The two genders that developed with more success were the opera and the so called “omelies” folk representations denouncing the social injustices whose subject were the lower classes.
In those works the most common theme was the contrast between the rich and the poor and the actors used to wear a mask to keep themselves anonymous.

Folk feasts
During the stormy history of the island and after the numerous invasions that the inhabitants underwent, many folk traditions were born and were mainly connected to the religious cult that united the islanders against the conquerors. During the centuries, the religious folk feasts whose tradition is still alive, were a moment of community and amusement in particular for the lower social classes who were not admitted to other forms of entertainment.
Nowadays there are many folk feasts and tens of towns, small and large, get animated with colours and lights.
Among the most important feasts there are the San Dionisio, the Carnival and the Easter ones.

Saint Dionisios: it is the religious feast for the Saint protector of the island.
It is on August 24 but in the city of Zakynthos the ferment starts a couple of days in advance to reach the apex the night of August 24 with a magnificent procession and fireworks.

Zakynthos’carnival is now very famous all over Greece for being magnificent and very merry.
The beauty of the carnival goes back to the Venetian time whose habits and importance became part of the islanders traditions when Zakynthos was still a colony of the republic of San Marco.
The carnival period is now a moment of collective feast of two weeks during which the inhabitants forget everyday works to organize the feast that calls thousands of visitors from all over Greece with masked balls; the carnival ends in the small square of San Marco with a ritual from the past: the mask funeral.
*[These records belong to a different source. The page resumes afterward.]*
(** * symconf / autoconf: theme resolution and link reconciliation

    A shallow embedding of [autoconf/config.py] (class [ConfigManager]) and of
    the link loop of [autoconf/set_theme.py], over a small model of the
    filesystem, with the properties of the specification stated against it. *)

From Stdlib Require Import String Ascii List Bool Arith Lia.
From stdpp Require Import base tactics option list strings gmap sets.

Local Open Scope string_scope.
Local Open Scope list_scope.

(** ** Python strings: [str.split], [str.join] and [PurePath.stem] *)

Module PyStr.

(** [s.split(sep)] for a one-character separator: never empty, one more
    piece than there are separators. *)
Fixpoint split (sep : ascii) (s : string) : list string :=
  match s with
  | EmptyString => [EmptyString]
  | String c rest =>
      if Ascii.eqb c sep then EmptyString :: split sep rest
      else match split sep rest with
           | [] => [String c EmptyString]
           | w :: ws => String c w :: ws
           end
  end.

(** [sep.join(parts)]. *)
Fixpoint join (sep : string) (parts : list string) : string :=
  match parts with
  | [] => EmptyString
  | [w] => w
  | w :: ws => w +:+ sep +:+ join sep ws
  end.

Definition dot : ascii := "."%char.

Definition is_empty (s : string) : bool :=
  match s with EmptyString => true | _ => false end.

(** [PurePath.stem]: the name up to its last dot, unless that dot is the
    first or the last character (then the whole name). *)
Definition stem (name : string) : string :=
  match split dot name with
  | [] | [_] => name
  | parts =>
      let front := join "." (removelast parts) in
      if is_empty front || is_empty (List.last parts EmptyString)
      then name else front
  end.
Easter in Zakynthos, like everywhere else in Greece is a very spiritual moment whose apex is during the solemn procession when the Byzantine icon of the Holy Mother of Chryssopigi is carried around the city streets up to San Marco square where at midnight the pope with a candle gives life to a chain of candles light that multiply to enlighten the entire square.
The two most important moments of Easter in Zakynthos are the lamb roasted in the square with folk dances and the nice tradition to paint in red boiled eggs that will be broken together with friends.

Modern life
Nowadays the islanders live on tourism in the Summer months (May to October) and on agriculture in Winter.
The most important agricultural production is olive oil, grapevine, citruses and raisins.
The olive oil produced in Zante is at the base of its economy and it is sold also to the tourists who after having tasted it in the Greek cousin, is fascinated by it.
The raisins production on the contrary was better developed in the past since more moneymaking than the olive tree but after the second world war the island lost its domain on the abroad market of raisins and decided to pass to other forms of farming.
Fishing and breeding represent a secondary step in the island economy.
Thanks to tourism a strong local handcraft has been developed concerning handy crafted products like carpets, clothes, embroidery that are sold to the tourist. It is possible to find those products in the northern part of the island villages where the time has stopped.